Intramolecular nuclear flux densities, Advances in Multi-Photon Processes and Spectroscopy
Barth, Isabel and Daniel, Cabrera and Gindensperger, Etienne and Manz, Jörn and Pérez-Torres, Jhon F. and Schild, Axel and Stemmle, Christian and Sulzer, David and Yang, Yonggang – 2015
The topic of this survey article has seen a renaissance during the past couple of years. Here we present and extend the results for various phenomena which we have published from 2012-2014, with gratitude to our coauthors. The new phenomena include (a) the first reduced nuclear flux densities in vibrating diatomic molecules or ions which have been deduced from experimental pump–probe spectra; these "experimental" nuclear flux densities reveal several quantum effects including (b) the "quantum accordion", i.e., during the turn from bond stretch to bond compression, the diatomic system never stands still - instead, various parts of it with different bond lengths slow into opposite directions. (c) Wavepacket interferometry has been extended from nuclear densities to flux densities, again revealing new phenomena: For example, (d) a vibrating nuclear wave function with compact initial shape may split into two partial waves which run into opposite directions, thus causing interfering flux densities. (e) Tunneling in symmetric 1-dimensional double-well systems yields maximum values of the associated nuclear flux density just below the potential barrier; this is in marked contrast with negligible values of the nuclear density just below the barrier. (f) Nuclear flux densities of pseudorotating nuclei may induce huge magnetic fields.

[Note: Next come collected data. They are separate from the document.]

Lemma proof_of_work_smallest_witness :
  ∃ r, 0 ≤ r ≤ 4
    ∧ valid_proof 8848 r = true
    ∧ (∀ y, 0 ≤ y < r → valid_proof 8848 y = false)
    ∧ ∀ fuel, (Z.to_nat 4 < fuel)%nat → proof_of_work fuel 8848 = Some r.
Proof.
  apply (proof_of_work_smallest 8848 4); [lia | vm_compute; reflexivity].
Defined.

(** ** The store of vote lists *)

Lemma read_alloc_old (l : loc) (vs : list Vote) (st : list (list Vote)) :
  (l < length st)%nat → read l (st ++ [vs]) = read l st.
Proof. intros H. unfold read. by rewrite lookup_app_l. Qed.

Lemma read_alloc_new (vs : list Vote) (st : list (list Vote)) :
  read (length st) (st ++ [vs]) = vs.
Proof. unfold read. by rewrite list_lookup_middle. Qed.

Lemma read_insert_other (l l' : loc) (vs : list Vote) (st : list (list Vote)) :
  l ≠ l' → read l' (<[l := vs]> st) = read l' st.
Proof. intros H. unfold read. by rewrite list_lookup_insert_ne. Qed.

Lemma read_append_same (l : loc) (v : Vote) (st : list (list Vote)) :
  (l < length st)%nat → read l (append_at l v st) = read l st ++ [v].
Proof. intros H. unfold append_at, read at 1. by rewrite list_lookup_insert_eq. Qed.

Lemma read_append_other (l l' : loc) (v : Vote) (st : list (list Vote)) :
  l ≠ l' → read l' (append_at l v st) = read l' st.
Proof. intros H. unfold append_at. by apply read_insert_other. Qed.

Lemma length_append_at (l : loc) (v : Vote) (st : list (list Vote)) :
  length (append_at l v st) = length st.
Proof. unfold append_at. apply length_insert. Qed.

(** ** What each method does to the fields *)

Lemma get_election_results_state (force_close : bool) (s : State) :
  snd (get_election_results force_close s) = s.
Proof.
  unfold get_election_results.
  destruct (count_blocks _ _ _); [|done]. by destruct (py_max _ _).
Qed.

Lemma cast_vote_ok (voter_id candidate : string) (now : Z) (s : State)
    (vote : Vote) (s' : State) :
  cast_vote voter_id candidate now s = (Ok vote, s') →
  candidate ∈ candidates s ∧ (voter_id ∉ voted_voters s)
  ∧ vote = {| v_voter_id := hash_voter_id voter_id;
              v_candidate := candidate; v_timestamp := now |}
  ∧ chain s' = chain s ∧ pending_votes s' = pending_votes s
  ∧ candidates s' = candidates s
  ∧ voted_voters s' = {[voter_id]} ∪ voted_voters s
  ∧ store s' = append_at (pending_votes s) vote (store s).
Proof.
  unfold cast_vote. repeat case_bool_decide; simpl; intros Heq; try discriminate.
  injection Heq as <- <-. by repeat split.
Qed.

Lemma cast_vote_raise (voter_id candidate : string) (now : Z) (s : State)
    (e : error) (s' : State) :
  cast_vote voter_id candidate now s = (Raise e, s') → s' = s.
Proof.
  unfold cast_vote. repeat case_bool_decide; simpl; intros Heq; by inversion Heq.
Qed.

Lemma exec_candidates (c : call) (s : State) :
  candidates (exec c s) = candidates s.
Proof.
  destruct c as [v c now|p h now|fc]; simpl.
  - unfold cast_vote. by repeat case_bool_decide.
  - done.
  - by rewrite get_election_results_state.
Qed.

Lemma run_candidates (cs : list call) (s : State) :
  candidates (run cs s) = candidates s.
Proof.
  revert s. induction cs as [|c cs IH]; intros s; [done|].
  simpl. rewrite IH. apply exec_candidates.
Qed.

Lemma exec_voted_voters (c : call) (s : State) :
  voted_voters s ⊆ voted_voters (exec c s).
Proof.
  destruct c as [v c now|p h now|fc]; simpl.
  - unfold cast_vote. repeat case_bool_decide; simpl; set_solver.
  - done.
  - by rewrite get_election_results_state.
Qed.

Lemma run_voted_voters (cs : list call) (s : State) :
  voted_voters s ⊆ voted_voters (run cs s).
Proof.
  revert s. induction cs as [|c cs IH]; intros s; [done|].
  simpl. etrans; [apply (exec_voted_voters c)|apply IH].
Qed.

(** Every call leaves the chain as it is or appends one block to it. *)
Lemma exec_chain (c : call) (s : State) :
  chain (exec c s) = chain s
  ∨ ∃ proof previous_hash now,
      c = CreateBlock proof previous_hash now
      ∧ chain (exec c s) = chain s ++ [fst (create_block proof previous_hash now s)].
Proof.
  destruct c as [v c now|p h now|fc]; simpl.
  - left. unfold cast_vote. by repeat case_bool_decide.
  - right. by exists p, h, now.
  - left. by rewrite get_election_results_state.
Qed.

Lemma run_app (cs cs' : list call) (s : State) :
  run (cs ++ cs') s = run cs' (run cs s).
Proof. unfold run. apply fold_left_app. Qed.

A common methodologic theme of all topics is the continuity equation which connects the time derivative of the nuclear density to the divergence of the flux density, subject to the proper boundary conditions. (g) Nearly identical nuclear densities with different boundary conditions may be related to entirely different flux densities, e.g., during tunneling in cyclic versus non-cyclic systems. The original continuity equation, density and flux density of all nuclei, or of all nuclear degrees of freedom, may be reduced to the corresponding quantities for just a single nucleus, or just a single degree of freedom.